(** The loop of [buildDocAndBinaryResources]: one Binary and one
    DocumentReference per element, with the i-th identifiers. *)
Fixpoint buildDocs (patientId authoredOn : string) (fs : list (option File))
  (binIds docIds : list string) : option (list Binary * list DocumentReference) :=
  match fs, binIds, docIds with
  | f :: fs', binId :: binIds', docId :: docIds' =>
      match doc_payload f with
      | None => None
      | Some (contentType, dataB64, titleDoc) =>
          let binary :=
            {| bin_id := binId; bin_contentType := contentType; bin_data := dataB64 |} in
          let docRef :=
            {| dr_id := docId; dr_status := "current"; dr_type_text := "Invoice document";
               dr_subject := Some (mkRef (urn patientId));
               dr_date := Some authoredOn;
               dr_content :=
                 [{| at_contentType := Some contentType; at_title := titleDoc;
                     at_url := urn binId; at_creation := None |}] |} in
          match buildDocs patientId authoredOn fs' binIds' docIds' with
          | None => None
          | Some (binaries, docRefs) => Some (binary :: binaries, docRef :: docRefs)
          end
      end
  | _, _, _ => Some ([], [])
  end.

(** [buildDocAndBinaryResources()] *)
Definition buildDocAndBinaryResources (s : State) (patientId authoredOn : string)
  (docBinaryIds docRefIds : list string) :=
  buildDocs patientId authoredOn (toProcess s) docBinaryIds docRefIds.

(** [buildComposition(docRefsArr)] *)
Definition buildComposition (g : Globals) (s : State)
  (compId patientId practitionerId invoiceId authoredOn : string)
  (encounterId custodianId attesterOrgId : option string)
  (docRefsArr : list DocumentReference) : Composition :=
  let entries :=
    ({| reference := urn invoiceId; ref_display := None; ref_type := Some "Invoice" |}
     :: map (fun dr => {| reference := urn (dr_id dr); ref_display := None;
                          ref_type := Some "DocumentReference" |}) docRefsArr)%list in
  let attesterArr :=
    if String.eqb (attesterPartyType s) "Practitioner" then
      [{| att_mode := attesterMode s; att_party := mkRef (urn practitionerId);
          att_time := None |}]
    else
      match attesterOrgId with
      | Some oid =>
          if String.eqb (attesterPartyType s) "Organization" then
            [{| att_mode := attesterMode s; att_party := mkRef (urn oid);
                att_time := None |}]
          else []
      | None => []
      end in
  {| comp_id := compId;
     comp_status := status s;
     comp_type_text := "Invoice Record";
     comp_subject := mkRef (urn patientId);
     comp_encounter := option_map (fun e => mkRef (urn e)) encounterId;
     comp_date := authoredOn;
     comp_author :=
       [{| reference := urn practitionerId;
           ref_display := Some (practitionerDisplayName g); ref_type := None |}];
     comp_title := title s;
     comp_attester :=
       match attesterArr with
       | [] => [{| att_mode := "official"; att_party := mkRef (urn practitionerId);
                   att_time := None |}]
       | _ => attesterArr
       end;
     comp_custodian := option_map (fun c => mkRef (urn c)) custodianId;
     comp_section :=
       [{| sec_title := "Invoice section";
           sec_entry := nonempty entries;
           sec_text :=
             match entries with
             | [] => Some "<p>No invoice entries</p>"
             | _ => None
             end |}] |}.

(** [{ fullUrl: `urn:uuid:${res.id}`, resource: res }] *)
Definition entry_of (r : Resource) : Entry :=
  {| fullUrl := urn (resource_id r); resource := r |}.

(** [onBuildBundle()], up to the submission. *)
Definition onBuildBundle (h : Host) (g : Globals) (s : State) : M BuildResult :=
  match validateBeforeBuild s with
  | (_ :: _) as errors => ret (Refused errors)
  | [] =>
      authoredOn <- localDatetimeToISOWithOffset h (dateTimeLocal s) ;;
      compId <- uuidv4 h ;;
      patientId <- uuidv4 h ;;
      practitionerId <-
        (if truthy (practitionerRefId g) then ret (practitionerRefId g) else uuidv4 h) ;;
      encounterId <- uuid_if h (truthy (encounterText s)) ;;
      custodianId <- uuid_if h (truthy (custodianName s)) ;;
      attesterOrgId <-
        uuid_if h (String.eqb (attesterPartyType s) "Organization"
                   && truthy (attesterOrgName s)) ;;
      invoiceId <- uuidv4 h ;;
      docBinaryIds <- mapM (fun _ => uuidv4 h) (toProcess s) ;;
      docRefIds <- mapM (fun _ => uuidv4 h) docBinaryIds ;;
      let patientRes := buildPatientResource s patientId in
      let practitionerRes :=
        buildPractitionerResource practitionerId (practitionerDisplayName g)
          (practitionerLicense g) in
      encounterRes <- buildEncounterResource h encounterId patientId ;;
      let custodianRes := buildCustodianOrg s custodianId in
      let attesterOrgRes := buildAttesterOrg s attesterOrgId in
      let invoiceRes :=
        buildInvoiceResource g s invoiceId patientId practitionerId authoredOn in
      match buildDocAndBinaryResources s patientId authoredOn docBinaryIds docRefIds with
      | None => ret ReadError
      | Some (binaries, docRefs) =>
          let compositionRes :=
            buildComposition g s compId patientId practitionerId invoiceId authoredOn
              encounterId custodianId attesterOrgId docRefs in
          u <- uuidv4 h ;;
          let bundleId := ("InvoiceBundle-" ++ u)%string in
          _lastUpdated <- tick ;;
          ident <- uuidv4 h ;;
          n <- tick ;;
          ret (Submitted
                 {| bundle_id := bundleId;
                    bundle_type := "document";
                    bundle_timestamp := offset_now h n;
                    bundle_identifier := urn ident;
                    entry :=
                      ([ entry_of (RComposition compositionRes);
                         entry_of (RPatient patientRes);
                         entry_of (RPractitioner practitionerRes);
                         entry_of (RInvoice invoiceRes) ]
                       ++ map (fun e => entry_of (REncounter e)) (opt_list encounterRes)
                       ++ map (fun o => entry_of (ROrganization o)) (opt_list custodianRes)
                       ++ map (fun o => entry_of (ROrganization o)) (opt_list attesterOrgRes)
                       ++ map (fun dr => entry_of (RDocumentReference dr)) docRefs
                       ++ map (fun b => entry_of (RBinary b)) binaries)%list |})
      end
  end.

End AppJs.

(* ================================================================== *)
(** * [src/invoice-record-2.js] *)
(* ================================================================== *)

Module Record2.

Import Js JsNum Gen Fhir Input.
Local Open Scope string_scope.
Local Open Scope gen_scope.

(** ** Utilities *)

(** [uuidv4()] of this file: the same template, lower-cased. *)
Definition uuidv4 (h : Host) : M string :=
  u <- Gen.uuidv4 h ;; ret (toLowerCase u).

Definition is_sep (c : ascii) : bool := Ascii.eqb c "-" || Ascii.eqb c "/".

Definition between (lo hi : nat) (l : list ascii) : bool :=
  Nat.leb lo (List.length l) && Nat.leb (List.length l) hi.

▶ [Your task] Pull every line containing "docRefIds" out of the entries.

▶ [Answer to the exercise]
  (docBinaryIds docRefIds : list string) :=
  buildDocs patientId authoredOn (toProcess s) docBinaryIds docRefIds.
      docRefIds <- mapM (fun _ => uuidv4 h) docBinaryIds ;;
      match buildDocAndBinaryResources s patientId authoredOn docBinaryIds docRefIds with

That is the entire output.